# [THE TASK]
Word for word, please restate the lines from the beginning of the data through the line in which "Proof. intros [En" appears.

▼▼▼

Definition rwp {A} (c : rel A) (st : Relay) (Q : A -> Relay -> Prop) : Prop :=
  match c st with Some (a, st') => Q a st' | None => lost end.
Lemma rwp_mono {A} (c : rel A) st (Q Q' : A -> Relay -> Prop) : rwp c st Q -> (forall a st', Q a st' -> Q' a st') -> rwp c st Q'.
Proof. unfold rwp. destruct (c st) as [[]|]; auto. Qed.
Lemma rwp_bind {A B} (c : rel A) (f : A -> rel B) st Q : rwp c st (fun a st' => rwp (f a) st' Q) -> rwp (c ≫= f) st Q.
Proof. unfold rwp, mbind, rel_bind. by destruct (c st) as [[]|]. Qed.
Lemma rwp_ret {A} (a : A) st (Q : A -> Relay -> Prop) : Q a st -> rwp (mret a : rel A) st Q.
Proof. done. Qed.
Lemma rwp_see {A} (f : Relay -> A) st Q : Q (f st) st -> rwp (see f) st Q.
Proof. done. Qed.
Lemma rwp_update f st (Q : unit -> Relay -> Prop) : Q tt (f st) -> rwp (update f) st Q.
Proof. done. Qed.

(** States that differ in what the invariant does not speak of. *)
Record similar (st st' : Relay) : Prop := {
  sm_node : node st' = node st;
  sm_orphans : orphan_blocks st' = orphan_blocks st;
  sm_down : shutdown st' = shutdown st
}.
Lemma similar_refl st : similar st st.
Proof. done. Qed.
Lemma similar_trans st1 st2 st3 : similar st1 st2 -> similar st2 st3 -> similar st1 st3.
Proof. intros [] []. split; congruence. Qed.
Lemma similar_ok st st' : similar st st' -> relay_ok st -> relay_ok st'.
Proof. intros [En Eo _] [Hn Ho Hf Ht]. split; by rewrite ?En, ?Eo. Qed.
Lemma similar_onward st st' : similar st st' -> relay_ok st -> onward st st'.
Proof. intros Hs Hok. split; [by eapply similar_ok|left; by rewrite (sm_node _ _ Hs)|by rewrite (sm_down _ _ Hs)]. Qed.

Lemma rwp_observe st (Q : Moment -> Relay -> Prop) :
  (forall m st', io (m_env m) AtForkPointWork = false -> similar st st' -> Q m st') -> rwp (observe moments) st Q.
Proof. intros HQ. unfold rwp, observe. apply HQ; [apply fork_point_read|done]. Qed.

(** ** Channels *)

Abbreviation harmless c := (forall st, rwp c st (fun _ st' => similar st st')).
Lemma send_similar id msg : harmless (send_to_peer moments id msg).
Proof.
  intros st. unfold send_to_peer. apply rwp_bind, rwp_see. destruct (connected _ _); [|by apply rwp_ret]. apply rwp_bind, rwp_observe. intros m st1 _ S1.
  destruct (m_sent m id); [|by apply rwp_ret]. apply rwp_bind, rwp_update, rwp_ret. eapply similar_trans; [exact S1|done].
Qed.
Lemma broadcast_similar msg ex : harmless (broadcast (@walk) moments msg ex).
Proof.
  intros st. unfold broadcast. apply rwp_bind, rwp_see, rwp_bind, rwp_observe. intros m st1 _ S1. apply rwp_update. eapply similar_trans; [exact S1|done].
Qed.
Lemma ask_any_similar ids msg : harmless (ask_any moments ids msg).
Proof.
  induction ids as [|id ids IH]; intros st; cbn [ask_any]; [by apply rwp_ret|]. apply rwp_bind. eapply rwp_mono; [apply send_similar|]. intros [] st1 S1; [by apply rwp_ret|].
  eapply rwp_mono; [apply IH|]. intros ? st2 S2. by eapply similar_trans.
Qed.
Lemma request_similar id p : harmless (request_ancestor (@walk) moments id p).
Proof.
  intros st. unfold request_ancestor. destruct p as [p|].
  - apply rwp_bind. eapply rwp_mono; [apply send_similar|]. intros ? st1 S1. by apply rwp_ret.
  - apply rwp_bind, rwp_see. apply ask_any_similar.
Qed.

(** ** Processing one block *)

(** [st'] is [st] with another node: a block of [bs] may have become the tip or a
    future block. *)
Record worked (bs : list Block) (st st' : Relay) : Prop := {
  wk_onward : onward st st';
  wk_orphans : orphan_blocks st' = orphan_blocks st;
  wk_triggers : reorg_triggers (node st') = reorg_triggers (node st);
  wk_future e : e ∈ future_blocks (node st') -> e ∈ future_blocks (node st) \/ fst e ∈ bs
}.
Lemma worked_refl bs st : relay_ok st -> worked bs st st.
Proof. split; auto using onward_refl. Qed.
Lemma worked_weaken bs bs' st st' : bs ⊆ bs' -> worked bs st st' -> worked bs' st st'.
Proof. intros Hs [? ? ? Hf]. split; [done..|]. intros e He. destruct (Hf e He); [by left|right; by apply Hs]. Qed.
Lemma worked_trans bs st1 st2 st3 : relay_ok st1 -> worked bs st1 st2 -> worked bs st2 st3 -> worked bs st1 st3.
Proof.
  intros O1 [W1 Eo1 Et1 F1] [W2 Eo2 Et2 F2]. split; [by eapply onward_trans|congruence|congruence|]. intros e He. destruct (F2 e He) as [He'|]; [by apply F1|by right].
Qed.
Lemma similar_worked bs st st' : similar st st' -> relay_ok st -> worked bs st st'.
Proof. intros Hs Hok. split; [by apply similar_onward|apply Hs|by rewrite (sm_node _ _ Hs)|]. rewrite (sm_node _ _ Hs). by left. Qed.

Abbreviation process := (process signature_domain coinbase_maturity).
Lemma process_ok env skip b st : relay_ok st -> U b -> io env AtForkPointWork = false ->
  rwp (process env skip b) st (fun r st' => worked [b] st st' /\ shutdown st' = shutdown st /\ future_blocks (node st') = buffered env b (node st) r).
Proof.
  intros [[l Hn] Ho Hf Ht] Ub Hio. unfold rwp, BlockRelay.process. pose proof (process_block_ok signature_domain coinbase_maturity U genesis world l env b skip (node st) Hn Ub Hio) as Hp.
  unfold wp in Hp. destruct (process_block_inner _ _ _ _ _ _) as [[r n']|] eqn:E; [|done]. apply process_buffers in E as [Et Ef]. destruct Hp as (l' & Hn' & Hr).
  split; [|done]. split; [|done|done|].
  - split; [|destruct r as [[]|]; [right; apply Hr|left; apply Hr..]|done]. split; [by exists l'|done| |cbn; by rewrite Et].
    cbn. rewrite Ef. unfold buffered. destruct r as [[]|]; [done..|by apply buffer_ok|done].
  - cbn. rewrite Ef. intros e He. destruct r as [[]|]; [by left..| |by left]. cbn in He. apply buffer_entries in He as [Hin|Heq]; [by left|right; rewrite Heq; constructor].
Qed.

Lemma with_shutdown_worked bs st : relay_ok st -> worked bs st (with_shutdown st).
Proof. intros Hok. split; [split; [by destruct Hok|by left|done]|done|done|by left]. Qed.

▲▲▲

# [COMPLETED EXERCISE]
Definition rwp {A} (c : rel A) (st : Relay) (Q : A -> Relay -> Prop) : Prop :=
  match c st with Some (a, st') => Q a st' | None => lost end.
Lemma rwp_mono {A} (c : rel A) st (Q Q' : A -> Relay -> Prop) : rwp c st Q -> (forall a st', Q a st' -> Q' a st') -> rwp c st Q'.
Proof. unfold rwp. destruct (c st) as [[]|]; auto. Qed.
Lemma rwp_bind {A B} (c : rel A) (f : A -> rel B) st Q : rwp c st (fun a st' => rwp (f a) st' Q) -> rwp (c ≫= f) st Q.
Proof. unfold rwp, mbind, rel_bind. by destruct (c st) as [[]|]. Qed.
Lemma rwp_ret {A} (a : A) st (Q : A -> Relay -> Prop) : Q a st -> rwp (mret a : rel A) st Q.
Proof. done. Qed.
Lemma rwp_see {A} (f : Relay -> A) st Q : Q (f st) st -> rwp (see f) st Q.
Proof. done. Qed.
Lemma rwp_update f st (Q : unit -> Relay -> Prop) : Q tt (f st) -> rwp (update f) st Q.
Proof. done. Qed.

(** States that differ in what the invariant does not speak of. *)
Record similar (st st' : Relay) : Prop := {
  sm_node : node st' = node st;
  sm_orphans : orphan_blocks st' = orphan_blocks st;
  sm_down : shutdown st' = shutdown st
}.
Lemma similar_refl st : similar st st.
Proof. done. Qed.
Lemma similar_trans st1 st2 st3 : similar st1 st2 -> similar st2 st3 -> similar st1 st3.
Proof. intros [] []. split; congruence. Qed.
Lemma similar_ok st st' : similar st st' -> relay_ok st -> relay_ok st'.
Proof. intros [En Eo _] [Hn Ho Hf Ht]. split; by rewrite ?En, ?Eo. Qed.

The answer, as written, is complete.